Perhaps what I will remember best and longest about Alberto is his laugh. We kidded each other pretty mercilessly, he for my love of baseball, me for his inability to appreciate that greatest of all games. It usually ended with Alberto throwing back his head and laughing. Sometimes he would punctuate the laugh with an expression I think of as quintessentially his: “Bloody ‘ell.” A completely British, somewhat archaic, phrase, spoken by a brilliant American academic with a thick Italian accent. Only Alberto could make it sound appropriate.

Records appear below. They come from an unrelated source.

(** * The multi-container endpoint notebook, as a program over an external SDK

    The repository is one Jupyter notebook ([sagemaker-notebook.ipynb]).  Its
    code cells are embedded here one by one as computations in a small
    state-and-exception monad:

    - the state holds the notebook's global variables and the trace of the
      calls made into the SDK layer (sagemaker, boto3, pip, imports), each
      with the result it produced;
    - the SDK layer and the cloud platform behind it are not part of the
      repository: they are a parameter ([Runtime]) that answers every call,
      given the history so far, with a value or with an exception;
    - an exception raised by a call, or by a local operation, aborts the
      rest of the run unless a [try]/[except] of the notebook catches it.

    A statement that only displays a value ([print], the trailing expression
    of a cell) is reduced to the variables it reads and the SDK calls it
    makes; what it writes to the output is left out. *)

From stdpp Require Import base strings gmap list pretty.

Open Scope string_scope.
Open Scope list_scope.
Set Warnings "-register-all".

(** ** Python values exchanged with the SDK layer *)

(** What a call may return.  [VOther] stands for any object the notebook only
    stores or prints (floats, streams, SDK handles), named by its repr. *)
Inductive value : Type :=
| VNone
| VInt (n : Z)
| VStr (s : string)
| VBytes (b : string)
| VList (l : list value)
| VDict (d : list (string * value))
| VOther (repr : string).

(** ** Exceptions *)

(** An exception is known by its class and the classes it derives from. *)
Record exn : Type := Exn { exn_type : string; exn_bases : list string }.

#[global] Instance exn_eq_dec : EqDecision exn.
Proof. solve_decision. Defined.

(** [isinstance(e, cls)], the test an [except cls:] clause performs. *)
Definition isinstance (e : exn) (cls : string) : bool :=
  bool_decide (cls = exn_type e ∨ cls ∈ exn_bases e).

Definition AssertionError : exn := Exn "AssertionError" ["Exception"; "BaseException"].
Definition KeyError : exn :=
  Exn "KeyError" ["LookupError"; "Exception"; "BaseException"].
Definition TypeError : exn := Exn "TypeError" ["Exception"; "BaseException"].
Definition AttributeError : exn := Exn "AttributeError" ["Exception"; "BaseException"].
Definition NameError : exn := Exn "NameError" ["Exception"; "BaseException"].

(** ** Local operations on values *)

Fixpoint dict_get (k : string) (d : list (string * value)) : option value :=
  match d with
  | [] => None
  | (k', v) :: d' => if decide (k = k') then Some v else dict_get k d'
  end.

(** [v[k]] with a string key. *)
Definition subscript (v : value) (k : string) : exn + value :=
  match v with
  | VDict d => match dict_get k d with
               | Some x => inr x
               | None => inl KeyError
               end
  | _ => inl TypeError
  end.

(** [v >= s] for a string literal [s]: defined between two strings, where it
    is the lexicographic order of the characters; a [TypeError] otherwise. *)
Definition py_ge (v : value) (s : string) : exn + bool :=
  match v with
  | VStr x => inr (String.leb s x)
  | _ => inl TypeError
  end.

(** [v is None] *)
Definition is_None (v : value) : bool :=
  match v with VNone => true | _ => false end.

(** ** Objects and request shapes of the notebook *)

(** [sagemaker.Session(default_bucket=...)] *)
Record Session : Type := { session_default_bucket : value }.

(** [boto3.client(service)] *)
Record Client : Type := { service_name : string }.

(** [HuggingFacePredictor(endpoint_name)] *)
Record Predictor : Type := { endpoint_name : string }.

(** A container descriptor: the dict literals [englishModel], [germanModel]. *)
Record ContainerDefinition : Type := {
  Image : value;
  ContainerHostname : string;
  Environment : gmap string string
}.

(** [{"Mode": ...}] *)
Record InferenceExecutionConfig : Type := { Mode : string }.

(** An entry of [ProductionVariants]. *)
Record ProductionVariant : Type := {
  VariantName : string;
  ModelName : string;
  InitialInstanceCount : Z;
  InstanceType : string
}.

(** ** Calls into the SDK layer *)

(** One constructor per operation the notebook invokes, with the arguments
    the notebook passes.  [TargetContainerHostname] is the optional routing
    parameter of [invoke_endpoint]. *)
Inductive call : Type :=
| pip_install (args : string)
| import_module (name : string)
| sagemaker_version
| Session_new (default_bucket : value)
| Session_default_bucket (self : Session)
| Session_boto_region_name (self : Session)
| get_execution_role
| boto3_client (service : string)
| get_role (self : Client) (RoleName : string)
| image_uris_retrieve (framework : string) (region : value) (version : string)
    (image_scope : string) (base_framework_version : string)
    (py_version : string) (container_version : string) (instance_type : string)
| create_model (self : Client) (ModelName : string)
    (InferenceExecutionConfig : InferenceExecutionConfig)
    (ExecutionRoleArn : value) (Containers : list ContainerDefinition)
| create_endpoint_config (self : Client) (EndpointConfigName : string)
    (ProductionVariants : list ProductionVariant)
| create_endpoint (self : Client) (EndpointName : string)
    (EndpointConfigName : string)
| invoke_endpoint (self : Client) (EndpointName : string)
    (ContentType : string) (Accept : string)
    (TargetContainerHostname : option string) (Body : string)
| StreamingBody_read (self : value)
| HuggingFacePredictor_new (endpoint_name : string)
| predict (self : Predictor) (data : gmap string string)
    (initial_args : gmap string string)
| delete_model (self : Predictor)
| delete_endpoint (self : Predictor).

(** A completed call: what was asked and what came back. *)
Definition event : Type := call * (exn + value).

(** ** The runtime the notebook runs against *)

(** Everything outside the repository: the answer of the SDK layer to each
    call (which may depend on all earlier calls and answers), and the pure
    functions of the Python standard library the notebook applies. *)
Class Runtime : Type := {
  respond : list event → call → exn + value;
  json_dumps : gmap string string → string;
  json_loads : string → exn + value;
  bytes_decode : string → exn + string
}.

(** ** Global variables of the notebook *)

Inductive var : Type :=
| sess | sagemaker_session_bucket | role | iam | region | sm_client
| hf_inference_dlc | englishModel | germanModel | inferenceExecutionConfig
| deployment_name | instance_type | endpoint
| english_payload | german_payload
| invoke_client | response | result
| predictor | en_res | de_res | i.

#[global] Instance var_eq_dec : EqDecision var.
Proof. solve_decision. Defined.

(** The type of the values each variable is assigned. *)
Definition type_of (x : var) : Type :=
  match x with
  | sess => Session
  | iam | sm_client | invoke_client => Client
  | englishModel | germanModel => ContainerDefinition
  | inferenceExecutionConfig => InferenceExecutionConfig
  | deployment_name | instance_type => string
  | english_payload | german_payload => gmap string string
  | predictor => Predictor
  | i => nat
  | sagemaker_session_bucket | role | region | hf_inference_dlc | endpoint
  | response | result | en_res | de_res => value
  end.

(** The namespace: a variable is unbound until its first assignment. *)
Definition globals : Type := ∀ x : var, option (type_of x).

Definition no_globals : globals := λ _, None.

Definition assign (x : var) (v : type_of x) (g : globals) : globals :=
  λ y, match decide (x = y) with
       | left e => Some (eq_rect x type_of v y e)
       | right _ => g y
       end.

(** ** The monad of notebook code *)

Record state : Type := State { vars : globals; trace : list event }.

Definition initial_state : state := State no_globals [].

Definition M (A : Type) : Type := state → state * (exn + A).

Definition ret {A} (a : A) : M A := λ s, (s, inr a).

Definition raise {A} (e : exn) : M A := λ s, (s, inl e).

Definition bind {A B} (m : M A) (k : A → M B) : M B :=
  λ s, match m s with
       | (s', inr a) => k a s'
       | (s', inl e) => (s', inl e)
       end.

Notation "'let!' x ':=' m 'in' k" := (bind m (λ x, k))
  (at level 10, x pattern, m at level 200, k at level 200, only parsing).
Notation "m ';;' k" := (bind m (λ _, k))
  (at level 100, k at level 200, right associativity, only parsing).

(** A local operation that may raise. *)
Definition lift {A} (r : exn + A) : M A := λ s, (s, r).

(** [x = v] *)
Definition store (x : var) (v : type_of x) : M unit :=
  λ s, (State (assign x v (vars s)) (trace s), inr tt).

(** Reading [x]; a [NameError] while it is unbound. *)
Definition load (x : var) : M (type_of x) :=
  λ s, match vars s x with
       | Some v => (s, inr v)
       | None => (s, inl NameError)
       end.

(** [try: body / except cls: handler] *)
Definition try_except {A} (body : M A) (cls : string) (handler : M A) : M A :=
  λ s, match body s with
       | (s', inr a) => (s', inr a)
       | (s', inl e) => if isinstance e cls then handler s' else (s', inl e)
       end.

(** [for x in l: body] *)
Fixpoint for_in (x : var) (l : list (type_of x)) (body : M unit) : M unit :=
  match l with
  | [] => ret tt
  | v :: l' => store x v ;; body ;; for_in x l' body
  end.
(** [math.sqrt]: a negative argument is a domain error. *)
Definition math_sqrt (x : float) : M (G:=G) float :=
  if (x <? 0)%float then raise ValueError else ret (PrimFloat.sqrt x).

(** [d[k]], for what the dictionary [d] holds at the key [k]. *)
Definition getitem {A} (k : string) (held : option A) : M (G:=G) A :=
  match held with
  | Some v => ret v
  | None => raise (KeyError k)
  end.
End Python.

(** [k in d], for the four keys the dictionary is modelled with. *)
Definition contains (d : distribArgs) (k : string) : bool :=
  if String.eqb k "boundingRegion" then bool_decide (is_Some (key_boundingRegion d))
  else if String.eqb k "center" then bool_decide (is_Some (key_center d))
  else if String.eqb k "stdDev" then bool_decide (is_Some (key_stdDev d))
  else if String.eqb k "distToRoad" then bool_decide (is_Some (key_distToRoad d))
  else false.

(** [nodeDistrib == tag]; [nodeDistrib] may be [None]. *)
Definition tag_is (nodeDistrib : option string) (tag : string) : bool :=
  match nodeDistrib with
  | Some s => String.eqb s tag
  | None => false
  end.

It will be hard to run our joint political economy seminar, or to attend the political economy lunch or the NBER’s Political Economy Program and Summer Institute, with Alberto’s seat empty. Indeed, it is hard to imagine these things going on without Alberto to run them with his usual good humor, warmth, and intelligence. Nonetheless, the best tribute to Alberto’s legacy is that he leaves an abundance of followers capable of picking up where he left us, much too suddenly and much too soon.
Alberto Alesina made an immense mark on political economy, and on economics.
His impact will live on for many, many years, both in his work and in the scores of former students and collaborators who now dominate the field. But as a person, Alberto is irreplaceable. We will all miss him terribly. I miss him already, terribly.
Addio, Alberto. Ci mancherai moltissimo. Mi manchi già.